Farmers rubbish harm claims

But Brühl has met with stiff opposition from the Bavarian government, farmers and tourist board.

“I don't believe that the bells annoy the cows – neither because of their weight nor their sound,” state agriculture minister Helmut Brunner said.

He argued that an electronic solution for tracking the animals is “not yet technically mature and still in the trial phase.”

Brunner was backed up by the chairman of the Allgäu Alps Farmers' Association Franz Hange, who called the activists' demands “total nonsense.”

“This is a tradition in the Allgäu and part of our identity,” Hage said, re-iterating that the bells did the cows no harm.

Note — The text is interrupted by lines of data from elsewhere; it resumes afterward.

(** * convert2lineprotocol: the line-protocol encoder of the MATLAB interface
      for InfluxDB, and its specification.

    The development embeds [MexFunction::operator()] of
    [src/convert2lineprotocol.cpp]: the row loop, the tag loop, the field
    switch and the separator bookkeeping, with the row buffer threaded as
    explicit state and the exceptions of the MATLAB Data API as an error
    monad. *)

From Stdlib Require Import Ascii String DecimalString DecimalPos DecimalZ.
From Stdlib Require Import List Bool Arith ZArith Lia Sorted.
From Stdlib Require Import PrimFloat FloatOps SpecFloat.
Import ListNotations.

Set Implicit Arguments.
Local Open Scope list_scope.

(** ** Text *)

(** [std::u16string]: a sequence of code units.  The separators, suffixes
    and digits the encoder writes are all ASCII. *)
Definition u16string := list ascii.

(** A literal [u"..."] of the source. *)
Definition U (s : string) : u16string := list_ascii_of_string s.

Arguments U s%_string.

(** [std::to_wstring] on an integer type: the decimal digits, with a leading
    minus sign for a negative value (as if by [%d], [%lld], [%llu]). *)
Definition to_wstring (z : Z) : u16string :=
  U (NilZero.string_of_int (Z.to_int z)).

(** The quotient [n / d] rounded to the nearest integer, ties to even
    ([d] positive, [n] non-negative). *)
Definition div_nearest_even (n d : Z) : Z :=
  let q := (n / d)%Z in
  let r := (n mod d)%Z in
  if (2 * r <? d)%Z then q
  else if (d <? 2 * r)%Z then (q + 1)%Z
  else if Z.even q then q else (q + 1)%Z.

(** The magnitude [m * 2^e] in millionths, correctly rounded. *)
Definition millionths (m : positive) (e : Z) : Z :=
  if (0 <=? e)%Z then (Z.pos m * 2 ^ e * 1000000)%Z
  else div_nearest_even (Z.pos m * 1000000) (2 ^ (- e)).

(** The six digits after the decimal point. *)
Definition six_digits (r : Z) : u16string :=
  tl (to_wstring (1000000 + r)).

Definition fixed_point (neg : bool) (q : Z) : u16string :=
  (if neg then U "-" else []) ++
  to_wstring (q / 1000000) ++ U "." ++ six_digits (q mod 1000000).

(** [std::to_wstring] on a [double]: as if by [swprintf] with [%f] (C++11
    to C++23), that is fixed-point notation with six digits after the
    decimal point, the exact value rounded to nearest, ties to even.  The
    encoder only formats finite values. *)
Definition to_wstring_double (x : float) : u16string :=
  match Prim2SF x with
  | S754_zero s => fixed_point s 0
  | S754_finite s m e => fixed_point s (millionths m e)
  | S754_infinity s => (if s then U "-" else []) ++ U "inf"
  | S754_nan => U "nan"
  end.

(** The character constants the encoder appends. *)
Definition quote : u16string := ["034"%char].
Definition newline : u16string := ["010"%char].

(** ** The MATLAB Data API, as far as the encoder uses it *)

(** [matlab::data::ArrayType], the run-time discriminator of an array. *)
Inductive ArrayType :=
| LOGICAL | CHAR | MATLAB_STRING | DOUBLE | SINGLE
| INT8 | UINT8 | INT16 | UINT16 | INT32 | UINT32 | INT64 | UINT64
| COMPLEX_DOUBLE | COMPLEX_SINGLE
| COMPLEX_INT8 | COMPLEX_UINT8 | COMPLEX_INT16 | COMPLEX_UINT16
| COMPLEX_INT32 | COMPLEX_UINT32 | COMPLEX_INT64 | COMPLEX_UINT64
| CELL | STRUCT | OBJECT | VALUE_OBJECT | HANDLE_OBJECT_REF | ENUM
| SPARSE_LOGICAL | SPARSE_DOUBLE | SPARSE_COMPLEX_DOUBLE | UNKNOWN.

Inductive IntegerType :=
| Int8 | UInt8 | Int16 | UInt16 | Int32 | UInt32 | Int64 | UInt64.

Inductive FloatType := Double | Single.

(** An array of the Data API: a column of the table, or the content of a
    cell.  An integer array holds values of its element type; a [single]
    array holds the [double] each element converts to (the conversion is
    exact); [OtherArray] stands for the arrays whose elements the encoder
    never reads. *)
#[local] Unset Elimination Schemes.
Inductive Array :=
| IntegerArray (t : IntegerType) (elems : list Z)
| FloatArray (t : FloatType) (elems : list float)
| StringArray (elems : list u16string)
| CellArray (elems : list Array)
| CharArray (chars : u16string)
| OtherArray (t : ArrayType).
#[local] Set Elimination Schemes.

Definition integer_type (t : IntegerType) : ArrayType :=
  match t with
  | Int8 => INT8 | UInt8 => UINT8 | Int16 => INT16 | UInt16 => UINT16
  | Int32 => INT32 | UInt32 => UINT32 | Int64 => INT64 | UInt64 => UINT64
  end.

Definition getType (a : Array) : ArrayType :=
  match a with
  | IntegerArray t _ => integer_type t
  | FloatArray Double _ => DOUBLE
  | FloatArray Single _ => SINGLE
  | StringArray _ => MATLAB_STRING
  | CellArray _ => CELL
  | CharArray _ => CHAR
  | OtherArray t => t
  end.

(** What ends a call early: the exceptions of the Data API, and
    [pop_back] on an empty string, which the language leaves undefined. *)
Inductive Failure :=
| InvalidArrayIndex
| InvalidArrayType
| TypeMismatch
| PopBackOnEmpty.

Inductive result (A : Type) :=
| Ok (a : A)
| Throw (e : Failure).

Arguments Throw {A} e.

Definition bind {A B : Type} (r : result A) (k : A -> result B) : result B :=
  match r with
  | Ok a => k a
  | Throw e => Throw e
  end.

Notation "x <- e ;; k" := (bind e (fun x => k))
  (at level 61, e at next level, right associativity).
Notation "' p <- e ;; k" := (bind e (fun x => match x with p => k end))
  (at level 61, p pattern, e at next level, right associativity).

(** [a[i]] on the elements of an array. *)
Definition index {A : Type} (l : list A) (i : nat) : result A :=
  match nth_error l i with
  | Some x => Ok x
  | None => Throw InvalidArrayIndex
  end.

(** [intN_t entry = col[iRow]] *)
Definition integer_entry (col : Array) (iRow : nat) : result Z :=
  match col with
  | IntegerArray _ elems => index elems iRow
  | _ => Throw TypeMismatch
  end.

(** [double entry = col[iRow]] *)
Definition double_entry (col : Array) (iRow : nat) : result float :=
  match col with
  | FloatArray _ elems => index elems iRow
  | _ => Throw TypeMismatch
  end.

(** [String entry = col[iRow]] on an array of MATLAB strings. *)
Definition string_entry (col : Array) (iRow : nat) : result u16string :=
  match col with
  | StringArray elems => index elems iRow
  | _ => Throw TypeMismatch
  end.

(** [CharArrayRef entry = col[iRow][0]; entry.toUTF16()] on a cell array:
    the cell has to hold a char array. *)
Definition cell_entry (col : Array) (iRow : nat) : result u16string :=
  match col with
  | CellArray elems =>
      c <- index elems iRow ;;
      match c with
      | CharArray chars => Ok chars
      | _ => Throw TypeMismatch
      end
  | _ => Throw TypeMismatch
  end.

(** [TypedArrayRef<int64_t> timeDataArray = data[0]] *)
Definition int64_array (a : Array) : result (list Z) :=
  match a with
  | IntegerArray Int64 elems => Ok elems
  | _ => Throw InvalidArrayType
  end.

(** [rowStr.pop_back()] *)
Definition pop_back (s : u16string) : result u16string :=
  match s with
  | [] => Throw PopBackOnEmpty
  | _ :: _ => Ok (removelast s)
  end.

(** ** The encoder *)

(** The variables of one iteration of the row loop.  [nanNum] and [colIndx]
    are [int]s that only count columns up from zero. *)
Record RowState := mkRowState {
  rowStr : u16string;
  addRow : bool;
  nanNum : nat;
  colIndx : nat
}.

(** [rowStr += s] *)
Definition append (st : RowState) (s : u16string) : RowState :=
  mkRowState (rowStr st ++ s) (addRow st) (nanNum st) (colIndx st).

(** [colIndx++] *)
Definition next_col (st : RowState) : RowState :=
  mkRowState (rowStr st) (addRow st) (nanNum st) (S (colIndx st)).

Section Encoder.

Variable measurementStr : u16string.
Variables fieldNames tagNames : list u16string.
Variable data : list Array.

Definition isTagNamesEmpty : bool := length tagNames <=? 0.

(** The iterators [lastTag] and [lastMinusOne], as offsets from [begin()].
    On an empty sequence the source steps back from [begin()]; the loop that
    compares with the iterator then has no iteration. *)
Definition lastTag : nat := length tagNames - 1.
Definition lastMinusOne : nat := length fieldNames - 1.

(** [nanNum += 1; is_nan = true;
     if (fieldNames.end() - fieldNames.begin() == nanNum) addRow = false;] *)
Definition missing (st : RowState) : RowState :=
  let n := nanNum st + 1 in
  mkRowState (rowStr st)
             (if length fieldNames =? n then false else addRow st)
             n (colIndx st).

Section Row.

Variable iRow : nat.

(** The body of the loop over [tagNames]; [it] is the offset of the
    iterator. *)
Definition tag_body (it : nat) (name : u16string) (st : RowState)
  : result RowState :=
  let st := append st (name ++ U "=") in
  let st := next_col st in
  col <- index data (colIndx st) ;;
  st <- match getType col with
        | CELL =>
            strEntry <- cell_entry col iRow ;;
            Ok (append st strEntry)
        | MATLAB_STRING =>
            entry <- string_entry col iRow ;;
            Ok (append st entry)
        | _ => Ok st
        end ;;
  Ok (if it =? lastTag then append st (U " ") else append st (U ",")).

“Lots of hikers in the Allgäu would think something was missing” if the bells were removed, Allgäu tourist board spokeswoman Simone Zehnpfennig said.

“Cows wear the big bells for at most half a day during the splitting of the herds. And the small bells don't harm a single animal,” she added.

Zehnpfennig backed up the farmers further by pointing out that cows often break out of pastures despite electric fences and are difficult to find again without bells – especially when mist descends on the mountains.

Like Christopher Walken in the famous Saturday Night Live sketch it seems that Bavarian farmers and officials have a fever and the only prescription is more cowbell.